% PacBio <3 Illumina % Married with Scaffolds % Heinz Ekker (CSF.NGS) 2014-02-11

PacBio <3 Illumina

A short & very technical introduction to hybrid de novo genome assembly combining Illumina short reads with Pacbio long reads.

Pipeline scripts, markdown source code and data for assembly, analysis and presentation available at https://github.com/h3kker/assemblyTalk

Content

An Idiot's Guide to PacBio & Assembly
Hybrid Assembly Strategies
The Data + The Results
Assembly Assessment
Outlook

PacBio Basics

Assembly Basics

Preprocessing

Illumina Error Correction: K-mer Spectrum (SGA), Suffix Tree/Array, ...
Error Correction of Pacbio reads with Illumina (details later)
Adapter trimming
Quality trimming
Deduplication

Some assemblers depend on other, existing tools to perform these steps or do one or more as part of their pipeline. If so, don't use other tools - see Assemblathon.

Graph Construction

Graph Construction - Path Enumeration

They stared at the drinks were gone

They stared at the drinks went were gone

They stared at the drinks the drinks were gone

...

Look for paths that

traverse every edge once (Euler)
visit every node once (Hamiltonian)

Graph Construction - Path Enumeration

(THEY ST)ARED AT THE DRINKS. THE DRINKS WENT WARM. THEY DRANK.

Graph Construction - Strategies

Overlap Consensus Layout, eg. SGA

More or less as shown. Minimum length of overlap k is the parameter that determines the graph complexity. Should ideally be as large as the dataset allows (sequencing errors, polyploidity). The ideal assembly visits all nodes exactly once (Hamilton-Path).

String Graphs are a special variant where all transitive edges ((X, Y), (X, Z), (Y, Z)) are reduced to ((X, Z)), irreducible edges.

Graph Construction - Strategies

K-mer based, eg. Abyss, SOAPdenovo

Nodes represent all kmers in the reads. Two kmers are connected if there is a k-1 overlap between the nodes (de Bruijn graph). The Euler path that visits each edge exactly once corresponds to a chromosome in an ideal assembly.

K-mer sized (parameter k) should be chosen large enough to reduce the number of wrong connections between contigs, but small enough to allow for errors.

Hybrid strategies proposed: Combine contig and graph output from two types of assemblers.

Graph Simplification

Graph structure is very complex due to

transitive edges like ((1,2), (1,3), (2,3))
consecutive nodes like ((1,2), (2,3), (3,4))
error reads (branches that converge again later)
spurious branch points on repeat edges
dead ends (tips)

Graph Simplification - Node Merging

Collapse nodes that connect unambiguously (without branching) into one node representing the merged sequence.

Graph Simplification - Node Merging

Collapse nodes that connect unambiguously (without branching) into one node representing the merged sequence.

Graph Simplification - Dead End Removal

Sometimes also: tip erosion.
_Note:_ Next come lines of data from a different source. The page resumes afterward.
(** addData with a non-empty list on a table without rows returns: the
    table then has as many rows as the list has entries, holds the list
    under the name given, has a missing entry in every cell of every other
    column, and is saved. *)
Theorem addData_on_empty_table (name : string) (data : list value)
  (w : world) :
  nrows (_data (self w)) = 0 ->
  data <> [] ->
  exists w',
    addData to_text name data w = (Ok tt, w')
    /\ nrows (_data (self w')) = length data
    /\ getitem (_data (self w')) name = Ok data
    /\ (forall k, k <> name ->
          getitem (_data (self w')) k
          = (fun _ => replicate (length data) VNone)
              <$> getitem (_data (self w)) k)
    /\ frame_wf (_data (self w'))
    /\ synced to_text w'.
Proof.
  intros Hrows Hdata.
  assert (Hset : setitem_list (_data (self w)) name data
                 = Ok {| nrows := length data;
                         columns :=
                           assoc_set name data
                             (map (fun c => (fst c,
                                             replicate (length data) VNone))
                                  (columns (_data (self w)))) |}).
  { unfold setitem_list. rewrite Hrows.
    destruct data; [congruence | reflexivity]. }
  eexists. split.
  { unfold addData, save. st_unfold. rewrite Hset. reflexivity. }
  simpl. repeat split.
  - unfold getitem. simpl. now rewrite assoc_set_same.
  - intros k Hk. unfold getitem. simpl.
    rewrite assoc_set_other by exact Hk.
    rewrite (assoc_map_snd (fun _ : list value =>
                              replicate (length data) VNone)).
    now destruct (assoc k (columns (_data (self w)))).
  - unfold frame_wf. simpl.
    apply (assoc_set_Forall (fun vs => length vs = length data));
      [reflexivity|].
    apply Forall_forall. intros c Hc.
    apply list_elem_of_In, in_map_iff in Hc as (c' & <- & _). simpl.
    apply length_replicate.
  - unfold synced. simpl. apply lookup_insert_eq.
Qed.

(** After a batch of at least one scaffold has returned, hasScaffolds is
    true, and getScaffoldNames lists for every function of the batch both
    its scaffold column and the parsed-molecule counterpart. *)
Theorem hasScaffolds_after_addScaffolds
  (fs : list Annotation) (w w' : world) :
  fs <> [] ->
  addScaffolds MolFromSmiles to_text fs w = (Ok tt, w') ->
  hasScaffolds w' = (Ok true, w')
  /\ exists cols,
       getScaffoldNames w' = (Ok cols, w')
       /\ forall f, In f fs ->
            In ("Scaffold_" +:+ fn_str f) cols
            /\ In ("Scaffold_" +:+ fn_str f +:+ "_" +:+ molCol (self w))
                  cols.
Proof.
  intros Hne Hrun.
  destruct (addScaffolds_completed MolFromSmiles to_text fs w w' Hrun)
    as (_ & _ & Hall).
  assert (Hcols : forall f, In f fs ->
            In ("Scaffold_" +:+ fn_str f)
               (List.filter (fun col => startswith col "Scaffold_")
                            (names (_data (self w'))))
            /\ In ("Scaffold_" +:+ fn_str f +:+ "_" +:+ molCol (self w))
                  (List.filter (fun col => startswith col "Scaffold_")
                               (names (_data (self w'))))).
  { intros f Hf. rewrite Forall_forall in Hall.
    destruct (Hall f) as [H1 H2]; [now apply list_elem_of_In|].
    split; apply filter_In; (split; [assumption|]);
      unfold startswith; simpl.
    - now destruct (fn_str f).
    - now destruct (fn_str f +:+ "_" +:+ molCol (self w)). }
  split.
  - unfold hasScaffolds, getScaffoldNames. st_unfold. do 2 f_equal.
    destruct fs as [|f fs]; [congruence|].
    destruct (Hcols f (or_introl eq_refl)) as [H _].
    destruct (List.filter _ _); [destruct H | reflexivity].
  - eexists. split; [reflexivity | exact Hcols].
Qed.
Remove all nodes with connections only in one direction. These can be caused by low coverage regions and read errors. Can also shorten valid contigs!
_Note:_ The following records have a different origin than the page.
(** Whatever a successful run returns, it got from its continuation, called
    on a state whose remaining text is a suffix of the text it started on. *)
Lemma run_result (r : Re.regex) (s : Re.mstate) (k : Re.mstate → option A) (a : A) :
  Re.run r s k = Some a →
  ∃ s', k s' = Some a ∧ Re.m_rest s' `suffix_of` Re.m_rest s.
Proof.
  revert s k. induction r as [|c|c|r1 IH1 r2 IH2|r1 IH1 r2 IH2|r IH|r IH|];
    intros s k; cbn [Re.run].
  - intros Hk. by exists s.
  - destruct (Re.m_rest s) as [|x xs] eqn:Hs; [discriminate|].
    destruct (Re.accepts c x); [|discriminate]. intros Hk.
    eexists. split; [exact Hk|]. cbn. by apply suffix_cons_r.
  - intros (g & rest' & Hs & _ & _ & Hk)%many1_result.
    eexists. split; [exact Hk|]. cbn. rewrite Hs. by apply suffix_app_r.
  - intros (s1 & (s2 & Hk & H2)%IH2 & H1)%IH1.
    exists s2. split; [done|]. by etrans.
  - destruct (Re.run r1 s k) as [a'|] eqn:H1.
    + intros [= ->]. by apply IH1.
    + apply IH2.
  - destruct (Re.run r s k) as [a'|] eqn:H1.
    + intros [= ->]. by apply IH.
    + intros Hk. by exists s.
  - intros (s1 & Hk & H1)%IH. eexists. split; [exact Hk|]. done.
  - destruct (Re.m_pos s =? 0)%nat; [|discriminate]. intros Hk. by exists s.
Qed.

End matching.

Section extractors.
Context `{Runtime}.

(** A pattern that ends in [([^?]+)] always fills group 1, with a
    non-empty text free of question marks. *)
Lemma match_fills_group (x : Re.regex) (pos : nat) (rest : pystr) (m : Re.mstate) :
  Re.match_at (x · up_to_question_mark) pos rest = Some m →
  ∃ g, Re.m_grp m = Some g ∧ g ≠ [] ∧ 63 ∉ g.
Proof.
  unfold Re.match_at, up_to_question_mark. cbn [Re.run].
  intros (s1 & Hg & _)%run_result.
  apply many1_result in Hg as (g & rest' & Hs & Hne & Hg & [= <-]).
  exists g. cbn [Re.m_grp Re.m_pos Re.m_rest]. split_and!; [|done|].
  - rewrite Hs. f_equal. apply take_app_length'. lia.
  - intros Hin. rewrite Forall_forall in Hg. apply Hg in Hin. done.
Qed.

Lemma search_from_match (r : Re.regex) (pos : nat) (rest : pystr) (m : Re.mstate) :
  Re.search_from r pos rest = Some m →
  ∃ pos' rest', Re.match_at r pos' rest' = Some m.
Proof.
  revert pos. induction rest as [|x xs IH]; intros pos; cbn [Re.search_from];
    destruct (Re.match_at r pos _) as [m'|] eqn:Hm; try discriminate;
    try (intros [= ->]; eauto).
  apply IH.
Qed.

Lemma strip_elem (s : pystr) c : c ∈ strip s → c ∈ s.
Proof.
  unfold strip. intros Hc.
  destruct (rstrip_split (lstrip s)) as [suf Hsuf].
  destruct (lstrip_split s) as (pre & Hpre & _).
  rewrite Hpre, Hsuf. rewrite !elem_of_app. auto.
Qed.

Lemma sub_anchored_elem (r : Re.regex) (s : pystr) c :
  c ∈ Re.sub_anchored r s → c ∈ s.
Proof.
  unfold Re.sub_anchored, Re.match_at.
  destruct (Re.run r _ Some) as [m|] eqn:Hm; [|done].
  apply run_result in Hm as (s' & [= ->] & Hsuf). intros Hc.
  by eapply elem_of_suffix.
Qed.

(** The loop over patterns that all end in [([^?]+)] never raises; it
    gives None, or the title-cased form of a text without question mark. *)
Lemma scan_patterns_result (cleanup : Re.regex) (patterns : list Re.regex)
    (text_lower : pystr) :
  Forall (λ p, ∃ x, p = x · up_to_question_mark) patterns →
  ∃ v, scan_patterns cleanup patterns text_lower = Ok v ∧
    (v = JNull ∨ ∃ name, v = JStr (str_title name) ∧ 63 ∉ name).
Proof.
  induction 1 as [|p ps [x ->] _ IH]; cbn [scan_patterns]; [by eauto|].
  destruct (Re.search _ text_lower) as [m|] eqn:Hm; [|exact IH].
  apply search_from_match in Hm as (pos' & rest' & Hm).
  apply match_fills_group in Hm as (g & Hg & _ & Hq).
  unfold group1_strip. rewrite Hg. step_res.
  eexists. split; [reflexivity|]. right. eexists. split; [reflexivity|].
  intros Hin%sub_anchored_elem%strip_elem. done.
Qed.

Lemma initiative_patterns_shape :
  Forall (λ p, ∃ x, p = x · up_to_question_mark) initiative_patterns.
Proof. unfold initiative_patterns. repeat constructor; eexists; reflexivity. Qed.

Lemma area_patterns_shape :
  Forall (λ p, ∃ x, p = x · up_to_question_mark) area_patterns.
Proof. unfold area_patterns. repeat constructor; eexists; reflexivity. Qed.

(** X5. On a string the two extractors never raise: each returns None or
    a string. On anything else (a number, a list, null, ...) each raises
    AttributeError for the missing [lower]. *)
Theorem extractors_raise_on_non_strings_only (text : json) :
  match text with
  | JStr s =>
      (∃ v, extract_initiative_name_from_text text = Ok v
            ∧ (v = JNull ∨ ∃ t, v = JStr t))
      ∧ (∃ v, extract_area_name_from_text text = Ok v
              ∧ (v = JNull ∨ ∃ t, v = JStr t))
  | _ =>
      extract_initiative_name_from_text text = Raise (AttributeError text (u "lower"))
      ∧ extract_area_name_from_text text = Raise (AttributeError text (u "lower"))
  end.
Proof.
  destruct text; try (split; reflexivity).
  unfold extract_initiative_name_from_text, extract_area_name_from_text,
    lower_strip. step_res. split.
  - destruct (scan_patterns_result initiative_cleanup _ (strip (str_lower s))
                initiative_patterns_shape) as (v & -> & [->|(name & -> & _)]);
      eauto.
  - destruct (scan_patterns_result area_cleanup _ (strip (str_lower s))
                area_patterns_shape) as (v & -> & [->|(name & -> & _)]);
      eauto.
Qed.

(** X6. A name found by either extractor is the title-cased form of a
    piece of text that holds no question mark: the capture stops at the
    first [?]. *)
Theorem extracted_name_has_no_question_mark (s t : pystr) :
  extract_initiative_name_from_text (JStr s) = Ok (JStr t)
  ∨ extract_area_name_from_text (JStr s) = Ok (JStr t) →
  ∃ name, t = str_title name ∧ 63 ∉ name.
Proof.
  unfold extract_initiative_name_from_text, extract_area_name_from_text,
    lower_strip. step_res. intros [Hs|Hs].
  - destruct (scan_patterns_result initiative_cleanup _ (strip (str_lower s))
                initiative_patterns_shape) as (v & Hv & [->|(name & -> & Hq)]);
      rewrite Hv in Hs; simplify_eq. eauto.
  - destruct (scan_patterns_result area_cleanup _ (strip (str_lower s))
                area_patterns_shape) as (v & Hv & [->|(name & -> & Hq)]);
      rewrite Hv in Hs; simplify_eq. eauto.
Qed.

End extractors.

(** ** The tool-call path *)

Section tool_path.
Context `{Runtime}.

Lemma tool_call_truthy (request_json : json) :
  is_tool_call request_json →
  truthy request_json = true ∧
  contains (u "fulfillmentInfo") request_json = Ok false.
Proof.
  intros (m & -> & Hm & Hfi). cbn [truthy contains]. split.
  - by rewrite bool_decide_eq_false_2.
  - rewrite bool_decide_eq_false_2; [done|]. rewrite Hfi. by intros [].
Qed.

(** Step 5 on a tool call, once [tool_name_full] is bound. *)
Lemma respond_tool (request_json output_data t : json) :
  is_tool_call request_json →
  respond request_json output_data {| tool_name_full := Some t |} =
    ({| tool_name_full := Some t |},
     Ok {| status := 200; body := tool_output t output_data |}).
Proof.
  intros [_ Hc]%tool_call_truthy. unfold respond. unfold_M. by rewrite Hc.
Qed.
Graph Simplification - Bubble Popping

Bubbles due to sequencing errors or polyploid genomes, heterozygosity. Selection of branch based on different criteria like coverage, quality.

Graph Simplification - Repeat tangles

Formed in repeated regions, were many reconstructions are possible. Resolved by forming parallel paths. Paired-End constraints can be used to discard invalid edges (too short, too long reconstruction).

Postprocessing

Contigs: Build contiguous stretches of sequence, filter and correct (consensus)

Scaffolds: Either with built-in scaffolder or external program. Most assemblers come with their own scaffolder for PE or mate pair library information. Using Pacbio CLRs not yet popular.

Missing sequence information is filled with N (assembly gaps)

Postprocessing - Scaffolding

Use paired end information to join and orient contigs. Can also detect and filter misjoined contigs.

Differences between Assemblers

From the SGA paper:

[...] We then perform the standard assembly graph post-processing step of removing tips from the graph where a vertex only has a connection in one direction [...]

we have developed an algorithm [...] similar to the ‘‘bubble-popping’’ ap- proaches taken by de Bruijn graph assemblers [...]

Similar to other approaches to scaffolding (Pop et al. 2004), our method is based on constructing a graph of the relationships between contigs.

Differences between Assemblers

They all follow the same principles! Main "unique selling points" seem to be algorithms and data structures. The strategies and heuristics employed in graph simplification and postprocessing make the difference in results.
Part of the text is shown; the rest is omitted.